An AI policy in six points
What we recommend to companies as a starting point fits on one page. Not because the topic is small — but because one page gets read and twenty don't:
- These tools are permitted. Named concretely, with company access. For work content: only these — private accounts are off-limits for company data.
- This must never go in: personal data without a clarified basis, credentials, trade secrets, anything covered by a non-disclosure agreement.
- AI results are drafts. Responsibility stays with the person using the result. Everything that leaves the building or gets booked is reviewed by a human first.
- Transparency instead of a confessional. Whoever used AI says so where it matters for the review — so the second reader knows what to look out for.
- Reporting questions and mishaps is welcome — and sanction-free. There's a named contact person. Whoever reports a mistake gets help, not proceedings.
- The policy lives. Tool list and rules are reviewed and adjusted regularly — the tools change faster than any annual plan.
The fifth point is the underrated one. A policy where the first reported mishap leads to a formal warning produces exactly the silence it was meant to prevent.

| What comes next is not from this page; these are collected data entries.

Definition save_as (out_fp : string) (fn_counts : list (string * nat))
  : string * list (string * nat) :=
  match dict_get out_fp fn_counts with
  | None => (out_fp, dict_set out_fp 1%nat fn_counts)
  | Some count =>
      (renamed out_fp (S count), dict_set out_fp (S count) fn_counts)
  end.

(** The loop of lines 150-171 over the files that were fetched without an
    HTTP error: the paths written, in order. *)
Fixpoint save_all (out_fps : list string) (fn_counts : list (string * nat)) : list string :=
  match out_fps with
  | [] => []
  | out_fp :: rest =>
      let '(written, fn_counts') := save_as out_fp fn_counts in
      written :: save_all rest fn_counts'
  end.

End download_drive_files.


(** ** Notions used in the statements *)

Import eeImageryInterface.

(** The query range [[qs, qe]] and the season [f] have no date in common. *)
Definition no_overlap (qs qe : Z) (f : roi_configs.Season) : Prop :=
  Z.min qe (roi_configs.date_end f) < Z.max qs (roi_configs.date_start f).

(** Midnight of the day [n] days after the epoch. *)
Definition day (n : Z) : Z := n * 86400000.

(** An interface object with the given seasons and no imagery. *)
Definition with_seasons (seasons : list (string * roi_configs.Season)) : Session pyval :=
  {| roi_name := "roi";
     config := {| roi_configs.roi_coords := Some []; roi_configs.crs := None;
                  roi_configs.image_collections := None;
                  roi_configs.imagery_filters := Some seasons |};
     ee_roi := [];
     ee_collections := [];
     imagery_filters := seasons;
     _flattened_filters := [];
     imagery := VRef 0%nat |}.

Definition season_of (date_start date_end : Z) : roi_configs.Season :=
  {| roi_configs.date_start := date_start; roi_configs.date_end := date_end;
     roi_configs.collections := [] |}.

(** Seasons A = 2022-01-01..2022-03-31 and B = 2022-03-01..2022-06-30. *)
Definition seasons_A_B : list (string * roi_configs.Season) :=
  [("A", season_of (day 18993) (day 19082)); ("B", season_of (day 19052) (day 19173))].

Definition empty_state : state := {| heap := []; warnings := []; stdout := [] |}.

The reporting culture is the difference between a policy that holds and one that sits in the intranet.
A leadership task, not an IT problem
The reflex in many companies is to delegate shadow AI to IT ("just block it") or to the data protection officer ("just ban it"). Both can only treat symptoms. The actual questions are leadership questions: which tools should our people work with? What is our data worth to us? How much review do we demand before something goes out? No firewall can answer that. IT can provide and secure tools, the data protection officer can check legal bases — but the decision of how the company wants to work with this technology can be taken off neither of them.
And whoever makes the usage visible instead of punishing it gets something for free that would be expensive to buy: the most honest picture of where automation potential sits in the company. Today's shadow users mark tomorrow's use cases — they've already found them, under real conditions, without a project budget. Some of those cases are ripe for proper tools with clean integration; most just need a permitted account and a rule.
The path from "banned, but everyone does it" to "permitted, regulated, trained" is shorter than most people think — the state of things already exists, it just has to come into the light. Exactly this clean-up work — stocktake, tool selection, policy, training — is the core of our AI consulting. The hardest part, by the way, is almost never the technology. It's the first sentence from management: "We know you're using it. Let's talk about it."